(* ===== verification/ActionGate.v ===== *)
(** Pre-action gates: composition ([src/permissions/action-gate.ts]) and the
    battery-backed gate ([src/compute/battery/action-gate.ts]).

    A gate is caller code: a function of the proposed call that may throw.  The
    audit step it returns is opaque to the composition. *)

From S2P Require Import Prelude JsNum JsValue Canonical Battery BatteryProps.

Record ActionGateCall := {
  toolName : string;
  args : jsval;
  budgetUsed : num
}.

Record ActionGateVerdict (A : Type) := mkGateVerdict {
  allowed : bool;
  gate_reason : string;
  gate_kind : option string;
  gate_audit : option A
}.
Arguments mkGateVerdict {A} _ _ _ _.
Arguments allowed {A} _.
Arguments gate_reason {A} _.
Arguments gate_kind {A} _.
Arguments gate_audit {A} _.

Definition ActionGate (A : Type) : Type := ActionGateCall -> result (ActionGateVerdict A).

Definition option_list {A} (o : option A) : list A := match o with Some a => [a] | None => [] end.

(** [set.add(x)], keeping insertion order. *)
Definition set_add (x : string) (s : list string) : list string :=
  if bool_decide (x ∈ s) then s else s ++ [x].

(** What the loop over the gates accumulates. *)
Record gating (A : Type) := mkGating {
  auditSteps : list A;
  denyReasons : list string;
  denyKinds : list string
}.
Arguments mkGating {A} _ _ _.
Arguments auditSteps {A} _.
Arguments denyReasons {A} _.
Arguments denyKinds {A} _.

Section Compose.
Context {A : Type}.

Definition runGate (call : ActionGateCall) (g : gating A) (gate : ActionGate A) : gating A :=
  match gate call with
  | Throw e =>
      mkGating (auditSteps g)
        (denyReasons g ++ [("gate error (fail-closed): " ++ err_message e)%string]) (denyKinds g)
  | Ok v =>
      let audits := auditSteps g ++ option_list (gate_audit v) in
      if allowed v then mkGating audits (denyReasons g) (denyKinds g)
      else mkGating audits (denyReasons g ++ [gate_reason v])
             (match gate_kind v with Some k => set_add k (denyKinds g) | None => denyKinds g end)
  end.

Definition composedVerify (gates : list (ActionGate A)) (call : ActionGateCall)
    : ActionGateVerdict (list A) :=
  let g := fold_left (runGate call) gates (mkGating [] [] []) in
  let ok := (length (denyReasons g) =? 0)%nat in
  mkGateVerdict ok
    (if ok then "action allowed (all gates accepted)"
     else ("action denied (composed): " ++ join "; " (denyReasons g))%string)
    (match denyKinds g with [k] => Some k | _ => None end)
    (match auditSteps g with [] => None | l => Some l end).

Definition composeActionGates (gates : list (ActionGate A)) : result (ActionGate (list A)) :=
  if (length gates =? 0)%nat then
    Throw (JsError "Error" ("composeActionGates requires at least one gate (an empty composition " ++
      "would allow everything, defeating the seam)")%string)
  else Ok (fun call => Ok (composedVerify gates call)).

(** The verdicts of the gates that returned one. *)
Definition returned (gates : list (ActionGate A)) (call : ActionGateCall)
    : list (ActionGateVerdict A) :=
  concat (map (fun gate => match gate call with Ok v => [v] | Throw _ => [] end) gates).

Definition gate_allows (call : ActionGateCall) (gate : ActionGate A) : bool :=
  match gate call with Ok v => allowed v | Throw _ => false end.

Lemma runGates_fold call gates g :
  let g' := fold_left (runGate call) gates g in
  auditSteps g' = auditSteps g ++ concat (map (fun v => option_list (gate_audit v)) (returned gates call)) /\
  (denyReasons g' = [] <-> denyReasons g = [] /\ forallb (gate_allows call) gates = true).
Proof.
  revert g. induction gates as [|gate gates IH]; intros g; simpl.
  { rewrite app_nil_r. split; [done|tauto]. }
  destruct (IH (runGate call g gate)) as [Ha Hd]. rewrite Ha, Hd.
  change (gate_allows call gate) with (match gate call with Ok v => allowed v | Throw _ => false end).
  unfold returned, runGate. simpl. fold (returned gates call).
  destruct (gate call) as [v|e]; simpl.
  - destruct (allowed v); simpl; (split; [by rewrite <- app_assoc|]); [done|].
    split; [|by intros [_ ?]]. intros [H _]. by destruct (denyReasons g).
  - split; [done|]. split; [|by intros [_ ?]]. intros [H _]. by destruct (denyReasons g).
Qed.

(** The composition of gates is a fail-closed conjunction: it allows a call
    exactly when every gate returns a verdict that allows it (a gate that throws
    denies), it never throws, and it keeps the audit step of every gate that
    returned one, in order, also when an earlier gate denied; composing no gate
    is refused. *)
Theorem compose_is_and (gates : list (ActionGate A)) (call : ActionGateCall) :
  match composeActionGates gates with
  | Throw _ => gates = []
  | Ok gate => gates <> [] /\ exists v, gate call = Ok v /\
      allowed v = forallb (gate_allows call) gates /\
      default [] (gate_audit v) =
        concat (map (fun v => option_list (gate_audit v)) (returned gates call))
  end.
Proof.
  unfold composeActionGates. destruct (Nat.eqb_spec (length gates) 0) as [Hl|Hl].
  { by apply length_zero_iff_nil. }
  split; [by intros ->|]. eexists. split; [done|]. unfold composedVerify.
  destruct (runGates_fold call gates (mkGating [] [] [])) as [Ha Hd]. simpl in Ha, Hd.
  set (g := fold_left _ _ _) in *. cbn [allowed gate_audit]. split.
  - destruct (Nat.eqb_spec (length (denyReasons g)) 0) as [H0|H0].
    + apply length_zero_iff_nil, Hd in H0 as [_ ->]. done.
    + destruct (forallb (gate_allows call) gates); [|done]. exfalso. apply H0.
      by rewrite (proj2 Hd (conj eq_refl eq_refl)).
  - rewrite <- Ha. by destruct (auditSteps g).
Qed.
End Compose.

(** * The battery-backed gate *)

Definition call_val (c : ActionGateCall) : jsval :=
  JObj [("toolName", JStr (toolName c)); ("args", args c); ("budgetUsed", JNum (budgetUsed c))].

Section BatteryGate.
Context `{Hashing} {T : Type} (to_val : T -> jsval).

(** [t0] and [t1] are the clock readings of the gated call. *)
Definition batteryActionGate (project : ActionGateCall -> T) (lenses : list (BatteryLens T))
    (adrEco runId : string) (voteThreshold : option num) (t0 t1 : Z)
    : ActionGate BatteryTraceStep := fun call =>
  d ← runVerifierBattery to_val (call_val call) [project call] lenses runId adrEco voteThreshold
        false t0 t1;
  match d_acceptedIndex d with
  | Some _ => Ok (mkGateVerdict true "action allowed (battery accepted)" None (Some (d_auditStep d)))
  | None =>
      let joined := join "; " (map rj_reason (d_rejected d)) in
      let why := if (joined =? "")%string then "all candidates killed" else joined in
      Ok (mkGateVerdict false ("action denied (battery): " ++ why)%string None (Some (d_auditStep d)))
  end.

(** A battery-backed gate allows a call only when no hard lens and no quorum
    of refute lenses speaks against it, and every verdict it returns, denials
    included, carries the battery's audit step. *)
Lemma batteryGate_fail_closed (project : ActionGateCall -> T) (lenses : list (BatteryLens T))
    (adrEco runId : string) (vt : option num) (t0 t1 : Z) (call : ActionGateCall)
    (v : ActionGateVerdict BatteryTraceStep)
    (Hv : batteryActionGate project lenses adrEco runId vt t0 t1 call = Ok v) :
  (exists a, gate_audit v = Some a /\ as_runId a = runId) /\
  exists row, Forall2 (fun l lv => evalLens (default half vt) false (project call) l = Ok lv) lenses row /\
    allowed v = negb (existsb hardFired row ||
      ((2 <=? count_if gatingRefuter row) &&
       (count_if gatingRefuter row <? 2 * count_if firedRefuter row))).
Proof.
  unfold batteryActionGate in Hv. apply result_bind_ok in Hv as (d & Hd & Hv).
  apply single_candidate in Hd as (Hrun & row & Hrow & Hacc & _). unfold some_accepted in Hacc.
  split; [destruct (d_acceptedIndex d); injection Hv as <-; by eexists|].
  exists row. split; [done|]. fold (kill_rule row). rewrite <- Hacc.
  by destruct (d_acceptedIndex d); injection Hv as <-.
Qed.
End BatteryGate.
- - - -
What the task requires:
Of the entries above, transcribe exactly those lines that fall between the line containing "battery-backed gate ([src/compute/battery/action-gate.ts])." and the line containing "mkGating (auditSteps g)", together with those two lines.

Exercise answer:
    battery-backed gate ([src/compute/battery/action-gate.ts]).

    A gate is caller code: a function of the proposed call that may throw.  The
    audit step it returns is opaque to the composition. *)

From S2P Require Import Prelude JsNum JsValue Canonical Battery BatteryProps.

Record ActionGateCall := {
  toolName : string;
  args : jsval;
  budgetUsed : num
}.

Record ActionGateVerdict (A : Type) := mkGateVerdict {
  allowed : bool;
  gate_reason : string;
  gate_kind : option string;
  gate_audit : option A
}.
Arguments mkGateVerdict {A} _ _ _ _.
Arguments allowed {A} _.
Arguments gate_reason {A} _.
Arguments gate_kind {A} _.
Arguments gate_audit {A} _.

Definition ActionGate (A : Type) : Type := ActionGateCall -> result (ActionGateVerdict A).

Definition option_list {A} (o : option A) : list A := match o with Some a => [a] | None => [] end.

(** [set.add(x)], keeping insertion order. *)
Definition set_add (x : string) (s : list string) : list string :=
  if bool_decide (x ∈ s) then s else s ++ [x].

(** What the loop over the gates accumulates. *)
Record gating (A : Type) := mkGating {
  auditSteps : list A;
  denyReasons : list string;
  denyKinds : list string
}.
Arguments mkGating {A} _ _ _.
Arguments auditSteps {A} _.
Arguments denyReasons {A} _.
Arguments denyKinds {A} _.

Section Compose.
Context {A : Type}.

Definition runGate (call : ActionGateCall) (g : gating A) (gate : ActionGate A) : gating A :=
  match gate call with
  | Throw e =>
      mkGating (auditSteps g)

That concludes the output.